*Task description:* For this exercise, please find the lines in the entries that include the word "encoding" and copy them.

START Material provided

(** * cs_course_enrollment.py: the reporting and extraction logic, verified

    A shallow embedding of [src/cs_course_enrollment.py].  The script scrapes
    course enrollment figures with a browser, prints them as an aligned table
    with a second table of "courses of interest", and optionally writes them
    to a CSV file.

    Layout of this file:
    - [Py]: the Python values the script computes with (text, exceptions)
      and the built-ins it calls ([str.split], [str.strip], [int], [len],
      [max], the [<width] format specification, the strict UTF-8 codec
      of a file opened with [encoding='utf-8']);
    - [Csv]: the [csv] module's writer with its default dialect, and the
      matching reader used to state the round trip;
    - [Selenium]: a scripted browser, the capability interface the script
      drives;
    - the script's own definitions, under the names they have in the source,
      [main] included;
    - the properties. *)

From Stdlib Require Import ZArith NArith Arith List Bool String Ascii Lia.
From Stdlib Require DecimalNat.
From stdpp Require Import list.
Import ListNotations.

Local Open Scope nat_scope.

(* ===================================================================== *)
(** ** Python values and built-ins *)
(* ===================================================================== *)

Module Py.

(** A Python [str] is a sequence of Unicode code points; [len] counts code
    points, and so does the padding of a format specification. *)
Definition char := N.
Definition str := list char.

(** ASCII literals of the source, as [str]. *)
Fixpoint u (s : string) : str :=
  match s with
  | EmptyString => []
  | String a r => N_of_ascii a :: u r
  end.

Definition LF : char := 10%N.
Definition CR : char := 13%N.
Definition SPACE : char := 32%N.
Definition QUOTE : char := 34%N.
Definition PLUS : char := 43%N.
Definition COMMA : char := 44%N.
Definition MINUS : char := 45%N.
Definition SLASH : char := 47%N.
Definition ZERO : char := 48%N.
Definition QUESTION : char := 63%N.
Definition UNDERSCORE : char := 95%N.
(** U+2264, the "less than or equal" sign of the flagged section's label. *)
Definition LE_SIGN : char := 8804%N.

(** [len] of a [str] or of a list. *)
Definition len {A} (s : list A) : nat := length s.

(** The exceptions (all derived from [Exception]) that the calls of the
    script raise.  [KeyboardInterrupt] and [SystemExit], which
    [except Exception] lets through, are outside the model. *)
Inductive exn :=
| ValueError
| NoSuchElementException
| StaleElementReferenceException
| TimeoutException
| UnexpectedTagNameException
| NotImplementedError
| WebDriverException
| CsvError
| UnicodeEncodeError
| UnicodeDecodeError
| OSError.

Inductive result (A : Type) :=
| Ok (a : A)
| Raise (e : exn).
Arguments Ok {A} a.
Arguments Raise {A} e.

Definition bind {A B} (k : A -> result B) (r : result A) : result B :=
  match r with
  | Ok a => k a
  | Raise e => Raise e
  end.

#[global] Instance result_ret : MRet result := @Ok.
#[global] Instance result_bind : MBind result := @bind.

(** [Py_UNICODE_ISSPACE]: the characters [str.strip()] removes. *)
Definition isspace (c : char) : bool :=
  ((9 <=? c) && (c <=? 13) || (28 <=? c) && (c <=? 32)
   || (c =? 133) || (c =? 160) || (c =? 5760)
   || (8192 <=? c) && (c <=? 8202)
   || (c =? 8232) || (c =? 8233) || (c =? 8239) || (c =? 8287)
   || (c =? 12288))%N.

(** [Py_ISSPACE]: the ASCII white space that [int] skips by itself. *)
Definition isspace_ascii (c : char) : bool :=
  ((9 <=? c) && (c <=? 13) || (c =? 32))%N.

Fixpoint lstrip (s : str) : str :=
  match s with
  | [] => []
  | c :: r => if isspace c then lstrip r else s
  end.

(** [s.strip()]: white space is dropped from the left, then from the right. *)
Definition strip (s : str) : str := rev (lstrip (rev (lstrip s))).

(** Texts that [strip] removes entirely. *)
Definition all_space (s : str) : Prop := Forall (fun c => isspace c = true) s.

(** [s.split(sep)] for a one-character separator: every occurrence of the
    separator cuts; the result is never empty ([''.split('/') == ['']]). *)
Fixpoint split_aux (sep : char) (cur : str) (s : str) : list str :=
  match s with
  | [] => [rev cur]
  | c :: r => if (c =? sep)%N then rev cur :: split_aux sep [] r
              else split_aux sep (c :: cur) r
  end.

Definition split (sep : char) (s : str) : list str := split_aux sep [] s.

(** The format specification [<w] applied to a [str]: pad with spaces on the
    right up to [w] code points, never truncate. *)
Definition ljust (w : nat) (s : str) : str := s ++ repeat SPACE (w - len s).

(** [max] of a non-empty iterable, given as its first element and the rest. *)
Definition max_of (x : nat) (xs : list nat) : nat := fold_left Nat.max xs x.

(** [str(n)] for a natural number, as used by the f-string of [save_csv]. *)
Fixpoint digits_of_uint (d : Decimal.uint) : str :=
  match d with
  | Decimal.Nil => []
  | Decimal.D0 r => 48%N :: digits_of_uint r
  | Decimal.D1 r => 49%N :: digits_of_uint r
  | Decimal.D2 r => 50%N :: digits_of_uint r
  | Decimal.D3 r => 51%N :: digits_of_uint r
  | Decimal.D4 r => 52%N :: digits_of_uint r
  | Decimal.D5 r => 53%N :: digits_of_uint r
  | Decimal.D6 r => 54%N :: digits_of_uint r
  | Decimal.D7 r => 55%N :: digits_of_uint r
  | Decimal.D8 r => 56%N :: digits_of_uint r
  | Decimal.D9 r => 57%N :: digits_of_uint r
  end.

Definition str_of_nat (n : nat) : str := digits_of_uint (Nat.to_uint n).

(** *** The [utf-8] codec, strict

    What a text file opened with [encoding='utf-8'] holds is bytes, here
    numbers below 256.  A surrogate has no encoding: the write that meets
    one raises [UnicodeEncodeError].  Python has no character above
    U+10FFFF; the model, whose [char] is wider, refuses these values too. *)
Definition bytes := list N.

(** The Unicode scalar values: the code points that are not surrogates. *)
Definition scalar (c : char) : bool :=
  ((c <? 0xD800) || (0xDFFF <? c) && (c <? 0x110000))%N.

Definition utf8_char (c : char) : option bytes :=
  (if c <? 0x80 then Some [c]
   else if c <? 0x800 then Some [0xC0 + c / 64; 0x80 + c mod 64]
   else if c <? 0x10000 then
     if (0xD800 <=? c) && (c <=? 0xDFFF) then None
     else Some [0xE0 + c / 4096; 0x80 + (c / 64) mod 64; 0x80 + c mod 64]
   else if c <? 0x110000 then
     Some [0xF0 + c / 262144; 0x80 + (c / 4096) mod 64;
           0x80 + (c / 64) mod 64; 0x80 + c mod 64]
   else None)%N.

(** [s.encode('utf-8')]. *)
Fixpoint utf8_encode (s : str) : result bytes :=
  match s with
  | [] => Ok []
  | c :: r =>
      match utf8_char c with
      | Some b => bs ← utf8_encode r; Ok (b ++ bs)
      | None => Raise UnicodeEncodeError
      end
  end.

Definition continuation (b : N) : bool := ((0x80 <=? b) && (b <=? 0xBF))%N.

(** [b.decode('utf-8')]: truncated and overlong sequences, stray
    continuation bytes, surrogates and values above U+10FFFF raise
    [UnicodeDecodeError]. *)
Fixpoint utf8_decode (b : bytes) : result str :=
  match b with
  | [] => Ok []
  | b0 :: r =>
      if (b0 <? 0x80)%N then s ← utf8_decode r; Ok (b0 :: s)
      else if ((0xC2 <=? b0) && (b0 <? 0xE0))%N then
        match r with
        | b1 :: r1 =>
            if continuation b1
            then s ← utf8_decode r1;
                 Ok (((b0 - 0xC0) * 64 + (b1 - 0x80))%N :: s)
            else Raise UnicodeDecodeError
        | _ => Raise UnicodeDecodeError
        end
      else if ((0xE0 <=? b0) && (b0 <? 0xF0))%N then
        match r with
        | b1 :: b2 :: r2 =>
            let c := ((b0 - 0xE0) * 4096 + (b1 - 0x80) * 64 + (b2 - 0x80))%N in
            if continuation b1 && continuation b2
               && (0x800 <=? c)%N && negb ((0xD800 <=? c) && (c <=? 0xDFFF))%N
            then s ← utf8_decode r2; Ok (c :: s)
            else Raise UnicodeDecodeError
        | _ => Raise UnicodeDecodeError
        end
      else if ((0xF0 <=? b0) && (b0 <? 0xF5))%N then
        match r with
        | b1 :: b2 :: b3 :: r3 =>
            let c := ((b0 - 0xF0) * 262144 + (b1 - 0x80) * 4096
                      + (b2 - 0x80) * 64 + (b3 - 0x80))%N in
            if continuation b1 && continuation b2 && continuation b3
               && (0x10000 <=? c)%N && (c <? 0x110000)%N
            then s ← utf8_decode r3; Ok (c :: s)
            else Raise UnicodeDecodeError
        | _ => Raise UnicodeDecodeError
        end
      else Raise UnicodeDecodeError
  end.

(** *** [int(s)] in base 10

    The two parameters are the interpreter's: the zero digits of the decimal
    digit runs of its Unicode database other than ASCII (U+0660, U+06F0,
    U+0966, ...; every run is ten consecutive code points), and the limit
    on the number of digits of a conversion ([sys.get_int_max_str_digits()],
    4300 by default since 3.11, [0] when there is no limit). *)
Section Int.

Variable unicode_zeros : list N.
Variable int_max_str_digits : nat.

(** [Py_UNICODE_TODECIMAL] outside ASCII. *)
Fixpoint to_decimal_in (zeros : list N) (c : char) : option N :=
  match zeros with
  | [] => None
  | z :: zs => if ((z <=? c) && (c <? z + 10))%N then Some (c - z)%N
               else to_decimal_in zs c
  end.

(** [_PyUnicode_TransformDecimalAndSpaceToASCII], one character: ASCII is
    kept, other white space becomes a space, other decimal digits become
    ASCII digits and anything else a ['?'], which no later step accepts. *)
Definition to_ascii (c : char) : char :=
  if (c <? 127)%N then c
  else if isspace c then SPACE
  else match to_decimal_in unicode_zeros c with
       | Some d => (ZERO + d)%N
       | None => QUESTION
       end.

Definition isdigit (c : char) : bool := ((48 <=? c) && (c <=? 57))%N.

END Material provided

*Result of this task:*
      of a file opened with [encoding='utf-8']);
    What a text file opened with [encoding='utf-8'] holds is bytes, here
    numbers below 256.  A surrogate has no encoding: the write that meets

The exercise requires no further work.